**Problem description:** Search term "CRange": copy each line of the data containing it.

**Provided material:**
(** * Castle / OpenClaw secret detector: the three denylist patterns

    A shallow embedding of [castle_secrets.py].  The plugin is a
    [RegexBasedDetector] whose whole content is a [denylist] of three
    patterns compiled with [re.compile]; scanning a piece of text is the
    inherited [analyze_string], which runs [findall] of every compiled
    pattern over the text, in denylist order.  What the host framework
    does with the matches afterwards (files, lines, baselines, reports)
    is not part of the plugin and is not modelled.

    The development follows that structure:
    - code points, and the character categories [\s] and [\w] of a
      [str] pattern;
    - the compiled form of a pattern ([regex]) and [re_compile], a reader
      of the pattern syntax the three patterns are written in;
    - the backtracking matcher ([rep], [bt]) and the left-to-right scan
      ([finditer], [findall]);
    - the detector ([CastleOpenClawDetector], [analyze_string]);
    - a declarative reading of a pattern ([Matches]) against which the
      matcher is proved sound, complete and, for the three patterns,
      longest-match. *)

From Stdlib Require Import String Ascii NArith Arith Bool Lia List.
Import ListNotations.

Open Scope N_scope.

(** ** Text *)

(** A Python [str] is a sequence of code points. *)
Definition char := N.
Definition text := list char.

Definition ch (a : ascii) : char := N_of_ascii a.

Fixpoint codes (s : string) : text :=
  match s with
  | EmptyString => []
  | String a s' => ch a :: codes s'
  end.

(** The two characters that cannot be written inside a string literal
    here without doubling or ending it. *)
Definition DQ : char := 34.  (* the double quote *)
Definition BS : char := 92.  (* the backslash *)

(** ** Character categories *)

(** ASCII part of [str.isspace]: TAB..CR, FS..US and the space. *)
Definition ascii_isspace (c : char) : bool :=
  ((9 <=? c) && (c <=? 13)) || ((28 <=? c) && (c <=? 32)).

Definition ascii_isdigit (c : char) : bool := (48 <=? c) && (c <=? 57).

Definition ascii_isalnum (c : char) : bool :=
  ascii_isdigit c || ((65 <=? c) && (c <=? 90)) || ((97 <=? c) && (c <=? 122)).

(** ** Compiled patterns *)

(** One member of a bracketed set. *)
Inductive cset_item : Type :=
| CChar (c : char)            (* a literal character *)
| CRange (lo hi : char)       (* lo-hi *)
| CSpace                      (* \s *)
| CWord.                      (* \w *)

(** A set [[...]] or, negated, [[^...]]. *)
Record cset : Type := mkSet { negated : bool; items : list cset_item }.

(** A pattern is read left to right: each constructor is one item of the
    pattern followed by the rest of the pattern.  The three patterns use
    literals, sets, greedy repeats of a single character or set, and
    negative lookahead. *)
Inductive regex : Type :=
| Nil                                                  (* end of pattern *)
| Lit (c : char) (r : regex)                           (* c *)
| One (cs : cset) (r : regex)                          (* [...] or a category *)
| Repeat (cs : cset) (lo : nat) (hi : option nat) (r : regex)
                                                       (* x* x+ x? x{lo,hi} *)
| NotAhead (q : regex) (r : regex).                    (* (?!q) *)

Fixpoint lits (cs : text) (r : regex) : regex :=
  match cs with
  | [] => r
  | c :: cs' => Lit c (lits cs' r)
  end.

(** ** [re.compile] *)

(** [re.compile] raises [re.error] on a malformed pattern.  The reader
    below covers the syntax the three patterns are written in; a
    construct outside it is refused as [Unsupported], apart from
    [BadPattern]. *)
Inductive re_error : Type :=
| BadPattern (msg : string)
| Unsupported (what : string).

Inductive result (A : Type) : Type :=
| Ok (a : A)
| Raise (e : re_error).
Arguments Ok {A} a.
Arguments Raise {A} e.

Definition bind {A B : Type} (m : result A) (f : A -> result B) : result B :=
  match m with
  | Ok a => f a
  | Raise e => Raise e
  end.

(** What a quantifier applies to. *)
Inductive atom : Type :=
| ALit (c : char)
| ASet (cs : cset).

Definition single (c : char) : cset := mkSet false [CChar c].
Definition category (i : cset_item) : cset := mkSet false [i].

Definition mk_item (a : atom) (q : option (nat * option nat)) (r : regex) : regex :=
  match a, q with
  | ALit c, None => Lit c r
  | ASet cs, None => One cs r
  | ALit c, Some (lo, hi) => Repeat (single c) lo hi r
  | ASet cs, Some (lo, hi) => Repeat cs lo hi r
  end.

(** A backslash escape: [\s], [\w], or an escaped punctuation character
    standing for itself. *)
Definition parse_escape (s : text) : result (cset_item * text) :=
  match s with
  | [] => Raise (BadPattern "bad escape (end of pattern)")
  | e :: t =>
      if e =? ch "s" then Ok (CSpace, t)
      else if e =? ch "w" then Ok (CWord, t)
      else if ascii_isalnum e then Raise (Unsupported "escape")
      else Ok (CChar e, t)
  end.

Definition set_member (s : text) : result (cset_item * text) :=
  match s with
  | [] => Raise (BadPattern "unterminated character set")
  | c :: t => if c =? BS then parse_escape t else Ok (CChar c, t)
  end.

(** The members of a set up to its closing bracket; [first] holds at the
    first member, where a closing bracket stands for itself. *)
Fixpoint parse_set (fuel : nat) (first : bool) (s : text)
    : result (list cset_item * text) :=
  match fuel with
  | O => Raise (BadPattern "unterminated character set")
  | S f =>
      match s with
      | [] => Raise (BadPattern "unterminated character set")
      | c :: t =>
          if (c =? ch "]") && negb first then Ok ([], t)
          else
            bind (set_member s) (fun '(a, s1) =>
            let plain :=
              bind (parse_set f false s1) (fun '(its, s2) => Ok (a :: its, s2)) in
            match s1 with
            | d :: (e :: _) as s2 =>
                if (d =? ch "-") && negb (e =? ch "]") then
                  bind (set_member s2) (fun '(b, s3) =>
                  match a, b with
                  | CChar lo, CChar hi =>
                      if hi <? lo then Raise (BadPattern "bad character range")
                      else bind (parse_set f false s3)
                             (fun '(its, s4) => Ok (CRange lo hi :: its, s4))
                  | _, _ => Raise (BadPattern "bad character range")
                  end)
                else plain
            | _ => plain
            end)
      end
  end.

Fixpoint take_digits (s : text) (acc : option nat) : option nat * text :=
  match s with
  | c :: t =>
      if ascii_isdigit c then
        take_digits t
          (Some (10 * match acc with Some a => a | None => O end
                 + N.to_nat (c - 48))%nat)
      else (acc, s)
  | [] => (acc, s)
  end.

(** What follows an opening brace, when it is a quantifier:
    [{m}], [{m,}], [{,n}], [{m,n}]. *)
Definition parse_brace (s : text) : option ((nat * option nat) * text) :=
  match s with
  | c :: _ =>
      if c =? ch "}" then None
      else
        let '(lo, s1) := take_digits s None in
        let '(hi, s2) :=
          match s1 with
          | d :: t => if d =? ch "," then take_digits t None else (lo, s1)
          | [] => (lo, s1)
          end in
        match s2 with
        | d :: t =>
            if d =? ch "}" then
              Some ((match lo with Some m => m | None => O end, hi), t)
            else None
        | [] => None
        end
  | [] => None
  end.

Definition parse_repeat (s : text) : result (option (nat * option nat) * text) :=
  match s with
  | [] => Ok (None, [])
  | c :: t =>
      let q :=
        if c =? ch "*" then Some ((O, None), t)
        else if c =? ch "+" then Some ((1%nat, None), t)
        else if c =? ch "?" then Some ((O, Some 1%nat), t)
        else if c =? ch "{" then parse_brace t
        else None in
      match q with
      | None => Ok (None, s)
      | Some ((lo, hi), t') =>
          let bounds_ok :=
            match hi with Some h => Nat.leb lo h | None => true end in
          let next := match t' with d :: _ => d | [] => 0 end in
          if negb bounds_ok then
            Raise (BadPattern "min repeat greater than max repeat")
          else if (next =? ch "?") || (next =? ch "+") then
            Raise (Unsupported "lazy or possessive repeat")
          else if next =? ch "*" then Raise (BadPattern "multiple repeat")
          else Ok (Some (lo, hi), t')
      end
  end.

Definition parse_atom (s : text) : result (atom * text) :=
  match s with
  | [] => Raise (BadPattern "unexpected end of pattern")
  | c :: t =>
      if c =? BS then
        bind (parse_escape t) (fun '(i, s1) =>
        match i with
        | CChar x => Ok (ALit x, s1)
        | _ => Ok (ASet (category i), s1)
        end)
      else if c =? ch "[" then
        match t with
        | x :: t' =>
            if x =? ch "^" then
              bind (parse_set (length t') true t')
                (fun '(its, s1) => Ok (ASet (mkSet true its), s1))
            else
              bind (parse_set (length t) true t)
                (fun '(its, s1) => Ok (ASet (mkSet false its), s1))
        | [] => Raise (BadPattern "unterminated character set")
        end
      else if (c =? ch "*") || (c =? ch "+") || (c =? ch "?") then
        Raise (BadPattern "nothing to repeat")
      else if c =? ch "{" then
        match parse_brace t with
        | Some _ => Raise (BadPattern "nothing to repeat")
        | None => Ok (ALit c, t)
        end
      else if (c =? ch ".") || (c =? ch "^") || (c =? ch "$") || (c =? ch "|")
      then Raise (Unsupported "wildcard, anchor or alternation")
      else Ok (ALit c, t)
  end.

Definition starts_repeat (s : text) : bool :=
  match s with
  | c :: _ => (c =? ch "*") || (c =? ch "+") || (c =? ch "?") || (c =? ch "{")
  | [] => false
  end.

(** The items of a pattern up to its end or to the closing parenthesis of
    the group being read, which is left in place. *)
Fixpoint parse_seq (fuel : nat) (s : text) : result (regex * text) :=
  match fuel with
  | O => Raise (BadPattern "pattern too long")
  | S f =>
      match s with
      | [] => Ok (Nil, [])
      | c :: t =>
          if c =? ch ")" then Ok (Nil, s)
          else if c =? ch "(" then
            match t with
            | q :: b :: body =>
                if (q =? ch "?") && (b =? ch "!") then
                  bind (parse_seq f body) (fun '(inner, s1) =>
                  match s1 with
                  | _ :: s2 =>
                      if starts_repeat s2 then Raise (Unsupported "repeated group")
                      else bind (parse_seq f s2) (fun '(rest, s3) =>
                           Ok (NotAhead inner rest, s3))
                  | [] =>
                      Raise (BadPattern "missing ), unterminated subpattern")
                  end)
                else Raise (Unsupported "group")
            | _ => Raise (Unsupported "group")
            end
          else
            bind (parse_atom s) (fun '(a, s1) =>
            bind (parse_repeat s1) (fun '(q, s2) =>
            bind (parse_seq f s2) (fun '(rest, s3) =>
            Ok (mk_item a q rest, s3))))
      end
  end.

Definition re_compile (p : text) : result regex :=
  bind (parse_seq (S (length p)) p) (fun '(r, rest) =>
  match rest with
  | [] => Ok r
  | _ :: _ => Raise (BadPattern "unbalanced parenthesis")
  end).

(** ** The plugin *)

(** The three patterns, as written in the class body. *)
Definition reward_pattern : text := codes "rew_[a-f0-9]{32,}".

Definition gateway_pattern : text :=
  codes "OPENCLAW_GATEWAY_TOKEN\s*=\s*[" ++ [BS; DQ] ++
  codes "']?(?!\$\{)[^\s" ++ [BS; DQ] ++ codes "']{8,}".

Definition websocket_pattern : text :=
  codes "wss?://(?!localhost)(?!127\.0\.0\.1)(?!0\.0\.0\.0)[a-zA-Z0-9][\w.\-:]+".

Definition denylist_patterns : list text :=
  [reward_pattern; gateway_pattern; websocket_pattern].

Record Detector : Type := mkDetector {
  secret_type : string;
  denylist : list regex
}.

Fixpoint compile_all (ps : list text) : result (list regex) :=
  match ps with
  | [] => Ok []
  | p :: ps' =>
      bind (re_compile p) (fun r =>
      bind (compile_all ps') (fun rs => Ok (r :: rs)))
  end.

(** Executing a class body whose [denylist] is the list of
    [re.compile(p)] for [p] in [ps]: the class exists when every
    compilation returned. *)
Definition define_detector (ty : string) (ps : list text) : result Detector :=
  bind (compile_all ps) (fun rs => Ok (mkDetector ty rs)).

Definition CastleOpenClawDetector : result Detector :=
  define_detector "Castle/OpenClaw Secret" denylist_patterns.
---
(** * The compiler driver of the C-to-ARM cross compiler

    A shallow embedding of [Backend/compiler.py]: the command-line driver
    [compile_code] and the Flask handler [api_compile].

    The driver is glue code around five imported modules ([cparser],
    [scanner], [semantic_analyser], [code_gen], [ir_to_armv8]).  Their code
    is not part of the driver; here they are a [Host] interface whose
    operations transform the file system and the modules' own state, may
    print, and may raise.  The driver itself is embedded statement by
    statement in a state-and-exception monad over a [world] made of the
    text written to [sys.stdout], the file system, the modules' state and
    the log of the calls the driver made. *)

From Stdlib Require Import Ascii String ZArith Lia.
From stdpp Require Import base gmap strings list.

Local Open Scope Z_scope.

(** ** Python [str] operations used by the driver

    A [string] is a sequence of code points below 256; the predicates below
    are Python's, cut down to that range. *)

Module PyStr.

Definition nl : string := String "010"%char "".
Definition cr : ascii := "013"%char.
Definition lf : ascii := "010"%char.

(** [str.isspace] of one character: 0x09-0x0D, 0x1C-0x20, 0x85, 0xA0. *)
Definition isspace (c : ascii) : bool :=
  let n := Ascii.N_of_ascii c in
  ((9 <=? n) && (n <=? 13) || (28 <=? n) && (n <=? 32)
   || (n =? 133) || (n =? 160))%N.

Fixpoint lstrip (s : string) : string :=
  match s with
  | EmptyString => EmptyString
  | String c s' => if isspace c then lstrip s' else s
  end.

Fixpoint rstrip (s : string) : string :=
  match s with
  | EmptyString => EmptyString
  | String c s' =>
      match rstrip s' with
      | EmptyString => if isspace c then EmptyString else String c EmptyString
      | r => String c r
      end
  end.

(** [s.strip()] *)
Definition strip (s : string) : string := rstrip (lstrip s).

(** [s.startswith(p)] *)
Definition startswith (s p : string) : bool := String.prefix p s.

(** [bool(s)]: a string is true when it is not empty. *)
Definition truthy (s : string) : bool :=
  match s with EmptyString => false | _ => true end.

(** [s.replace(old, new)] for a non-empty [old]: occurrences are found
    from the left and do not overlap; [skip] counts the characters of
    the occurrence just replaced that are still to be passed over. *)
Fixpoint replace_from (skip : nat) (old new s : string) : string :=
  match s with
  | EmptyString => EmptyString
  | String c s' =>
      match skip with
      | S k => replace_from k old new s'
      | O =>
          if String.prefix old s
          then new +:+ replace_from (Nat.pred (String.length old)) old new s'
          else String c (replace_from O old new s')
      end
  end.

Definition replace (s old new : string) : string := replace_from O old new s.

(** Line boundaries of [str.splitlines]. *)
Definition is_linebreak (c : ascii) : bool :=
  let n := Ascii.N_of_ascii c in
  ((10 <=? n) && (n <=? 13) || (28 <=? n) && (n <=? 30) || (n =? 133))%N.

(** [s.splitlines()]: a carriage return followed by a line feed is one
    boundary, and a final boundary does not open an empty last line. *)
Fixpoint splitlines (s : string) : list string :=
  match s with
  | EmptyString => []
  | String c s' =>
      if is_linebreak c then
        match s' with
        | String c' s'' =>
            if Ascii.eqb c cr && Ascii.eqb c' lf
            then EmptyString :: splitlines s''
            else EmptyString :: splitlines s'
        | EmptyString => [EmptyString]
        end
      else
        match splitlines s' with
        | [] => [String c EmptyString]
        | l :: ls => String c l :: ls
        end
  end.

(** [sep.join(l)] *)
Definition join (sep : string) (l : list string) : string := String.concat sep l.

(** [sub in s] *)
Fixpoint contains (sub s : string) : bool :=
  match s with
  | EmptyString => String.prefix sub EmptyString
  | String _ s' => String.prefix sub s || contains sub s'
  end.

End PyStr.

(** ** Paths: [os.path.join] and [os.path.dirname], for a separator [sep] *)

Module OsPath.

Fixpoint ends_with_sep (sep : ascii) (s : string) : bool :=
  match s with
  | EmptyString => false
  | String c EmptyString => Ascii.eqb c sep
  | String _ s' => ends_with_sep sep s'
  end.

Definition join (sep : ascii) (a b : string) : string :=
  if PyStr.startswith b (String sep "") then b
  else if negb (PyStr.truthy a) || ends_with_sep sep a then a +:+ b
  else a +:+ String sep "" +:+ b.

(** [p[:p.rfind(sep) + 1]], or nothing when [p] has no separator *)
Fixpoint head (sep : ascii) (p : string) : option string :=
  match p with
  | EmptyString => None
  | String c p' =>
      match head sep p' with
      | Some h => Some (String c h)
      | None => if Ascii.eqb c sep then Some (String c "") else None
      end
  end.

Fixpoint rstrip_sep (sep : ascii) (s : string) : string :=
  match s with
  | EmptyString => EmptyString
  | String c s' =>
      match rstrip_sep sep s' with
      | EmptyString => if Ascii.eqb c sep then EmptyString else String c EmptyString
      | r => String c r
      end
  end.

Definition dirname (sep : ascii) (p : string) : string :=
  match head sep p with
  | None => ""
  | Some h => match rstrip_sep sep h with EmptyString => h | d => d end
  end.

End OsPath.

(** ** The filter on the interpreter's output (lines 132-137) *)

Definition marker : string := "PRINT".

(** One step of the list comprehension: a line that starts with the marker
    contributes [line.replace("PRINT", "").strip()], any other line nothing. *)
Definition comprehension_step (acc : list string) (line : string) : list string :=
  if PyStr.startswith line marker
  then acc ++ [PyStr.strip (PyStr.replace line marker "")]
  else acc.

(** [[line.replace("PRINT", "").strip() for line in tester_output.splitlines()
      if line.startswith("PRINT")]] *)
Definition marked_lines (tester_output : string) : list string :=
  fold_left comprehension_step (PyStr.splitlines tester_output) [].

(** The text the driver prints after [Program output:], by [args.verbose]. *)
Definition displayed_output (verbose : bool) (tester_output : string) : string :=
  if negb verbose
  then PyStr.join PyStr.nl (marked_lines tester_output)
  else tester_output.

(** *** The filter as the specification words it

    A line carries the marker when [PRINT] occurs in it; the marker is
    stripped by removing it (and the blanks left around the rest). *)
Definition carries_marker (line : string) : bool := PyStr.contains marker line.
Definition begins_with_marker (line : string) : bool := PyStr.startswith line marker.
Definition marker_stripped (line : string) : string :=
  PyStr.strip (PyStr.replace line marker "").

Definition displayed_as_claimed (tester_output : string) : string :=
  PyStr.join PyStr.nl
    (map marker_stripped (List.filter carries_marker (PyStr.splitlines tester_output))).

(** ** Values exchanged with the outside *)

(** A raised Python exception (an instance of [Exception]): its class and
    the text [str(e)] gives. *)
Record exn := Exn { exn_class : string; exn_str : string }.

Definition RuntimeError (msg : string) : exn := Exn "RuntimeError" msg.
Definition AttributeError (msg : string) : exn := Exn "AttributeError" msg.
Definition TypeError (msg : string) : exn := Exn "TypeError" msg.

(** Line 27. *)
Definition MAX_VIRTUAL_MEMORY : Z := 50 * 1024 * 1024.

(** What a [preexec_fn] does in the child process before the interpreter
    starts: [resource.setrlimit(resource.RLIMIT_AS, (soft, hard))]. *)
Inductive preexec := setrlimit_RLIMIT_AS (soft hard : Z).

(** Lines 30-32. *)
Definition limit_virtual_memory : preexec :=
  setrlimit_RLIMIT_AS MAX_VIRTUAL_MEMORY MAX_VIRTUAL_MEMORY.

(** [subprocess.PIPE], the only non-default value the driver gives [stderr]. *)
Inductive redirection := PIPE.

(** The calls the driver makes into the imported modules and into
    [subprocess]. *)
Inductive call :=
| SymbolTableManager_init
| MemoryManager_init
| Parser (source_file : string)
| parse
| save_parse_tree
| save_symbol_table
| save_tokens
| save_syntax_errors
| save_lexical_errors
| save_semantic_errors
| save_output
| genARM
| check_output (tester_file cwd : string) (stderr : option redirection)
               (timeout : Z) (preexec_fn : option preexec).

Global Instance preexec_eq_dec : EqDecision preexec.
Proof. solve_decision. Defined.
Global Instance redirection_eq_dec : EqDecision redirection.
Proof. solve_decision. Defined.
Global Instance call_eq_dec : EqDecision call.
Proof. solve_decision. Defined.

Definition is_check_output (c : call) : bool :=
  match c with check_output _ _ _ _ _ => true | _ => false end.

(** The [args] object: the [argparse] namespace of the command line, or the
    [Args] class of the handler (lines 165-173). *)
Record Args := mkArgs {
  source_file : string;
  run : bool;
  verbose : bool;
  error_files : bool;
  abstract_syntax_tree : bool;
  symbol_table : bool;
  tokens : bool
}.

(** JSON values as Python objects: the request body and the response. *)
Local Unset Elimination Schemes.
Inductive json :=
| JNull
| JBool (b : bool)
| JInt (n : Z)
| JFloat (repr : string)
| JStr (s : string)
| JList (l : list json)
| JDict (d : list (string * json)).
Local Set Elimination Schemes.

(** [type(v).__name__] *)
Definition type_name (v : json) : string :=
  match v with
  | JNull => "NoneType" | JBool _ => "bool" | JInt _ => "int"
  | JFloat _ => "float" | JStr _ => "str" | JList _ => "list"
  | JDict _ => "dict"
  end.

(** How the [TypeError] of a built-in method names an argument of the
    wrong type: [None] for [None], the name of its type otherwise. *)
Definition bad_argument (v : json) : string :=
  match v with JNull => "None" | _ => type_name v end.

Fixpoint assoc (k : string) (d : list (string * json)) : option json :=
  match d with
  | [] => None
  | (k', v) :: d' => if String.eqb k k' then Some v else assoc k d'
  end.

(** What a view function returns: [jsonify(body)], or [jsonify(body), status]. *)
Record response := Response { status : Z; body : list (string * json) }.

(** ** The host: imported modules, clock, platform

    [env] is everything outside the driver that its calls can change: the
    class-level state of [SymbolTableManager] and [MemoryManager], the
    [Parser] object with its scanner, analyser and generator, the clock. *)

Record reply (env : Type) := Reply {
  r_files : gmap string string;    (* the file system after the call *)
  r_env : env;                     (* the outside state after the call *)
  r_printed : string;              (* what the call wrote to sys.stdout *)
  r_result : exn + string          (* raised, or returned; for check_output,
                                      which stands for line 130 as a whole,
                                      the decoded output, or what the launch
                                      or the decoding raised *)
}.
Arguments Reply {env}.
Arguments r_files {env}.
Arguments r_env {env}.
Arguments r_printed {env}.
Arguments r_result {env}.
==
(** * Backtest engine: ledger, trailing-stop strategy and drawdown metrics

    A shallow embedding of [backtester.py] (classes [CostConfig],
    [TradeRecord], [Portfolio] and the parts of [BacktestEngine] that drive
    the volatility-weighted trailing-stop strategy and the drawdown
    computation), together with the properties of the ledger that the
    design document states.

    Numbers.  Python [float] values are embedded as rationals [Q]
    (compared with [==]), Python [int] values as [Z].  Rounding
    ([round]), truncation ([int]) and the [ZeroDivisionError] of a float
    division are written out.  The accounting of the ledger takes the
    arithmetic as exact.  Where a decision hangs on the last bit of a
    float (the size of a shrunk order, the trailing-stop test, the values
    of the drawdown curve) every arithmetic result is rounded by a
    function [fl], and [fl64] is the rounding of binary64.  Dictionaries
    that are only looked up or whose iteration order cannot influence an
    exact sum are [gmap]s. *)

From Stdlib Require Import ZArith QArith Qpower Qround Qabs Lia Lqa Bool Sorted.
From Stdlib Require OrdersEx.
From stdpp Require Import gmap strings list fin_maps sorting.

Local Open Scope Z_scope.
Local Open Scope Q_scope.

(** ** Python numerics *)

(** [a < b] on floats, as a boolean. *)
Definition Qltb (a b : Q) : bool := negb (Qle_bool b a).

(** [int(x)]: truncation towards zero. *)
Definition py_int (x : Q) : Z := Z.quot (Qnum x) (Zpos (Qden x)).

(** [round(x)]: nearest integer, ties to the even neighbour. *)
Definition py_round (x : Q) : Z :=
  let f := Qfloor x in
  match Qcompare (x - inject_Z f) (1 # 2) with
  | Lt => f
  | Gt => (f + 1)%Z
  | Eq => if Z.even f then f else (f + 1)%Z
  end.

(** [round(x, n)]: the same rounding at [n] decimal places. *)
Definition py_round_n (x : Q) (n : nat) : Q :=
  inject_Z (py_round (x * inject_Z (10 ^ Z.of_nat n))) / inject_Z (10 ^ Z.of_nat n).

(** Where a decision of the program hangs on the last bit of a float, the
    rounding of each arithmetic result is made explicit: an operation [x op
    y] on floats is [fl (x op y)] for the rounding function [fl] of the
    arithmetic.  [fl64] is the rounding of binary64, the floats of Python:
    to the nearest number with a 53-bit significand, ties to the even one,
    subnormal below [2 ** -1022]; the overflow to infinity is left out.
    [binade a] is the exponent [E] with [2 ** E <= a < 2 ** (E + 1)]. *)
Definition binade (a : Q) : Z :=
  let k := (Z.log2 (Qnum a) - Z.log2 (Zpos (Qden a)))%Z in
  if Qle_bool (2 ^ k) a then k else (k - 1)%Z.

**Exercise solution:**
| CRange (lo hi : char)       (* lo-hi *)
                             (fun '(its, s4) => Ok (CRange lo hi :: its, s4))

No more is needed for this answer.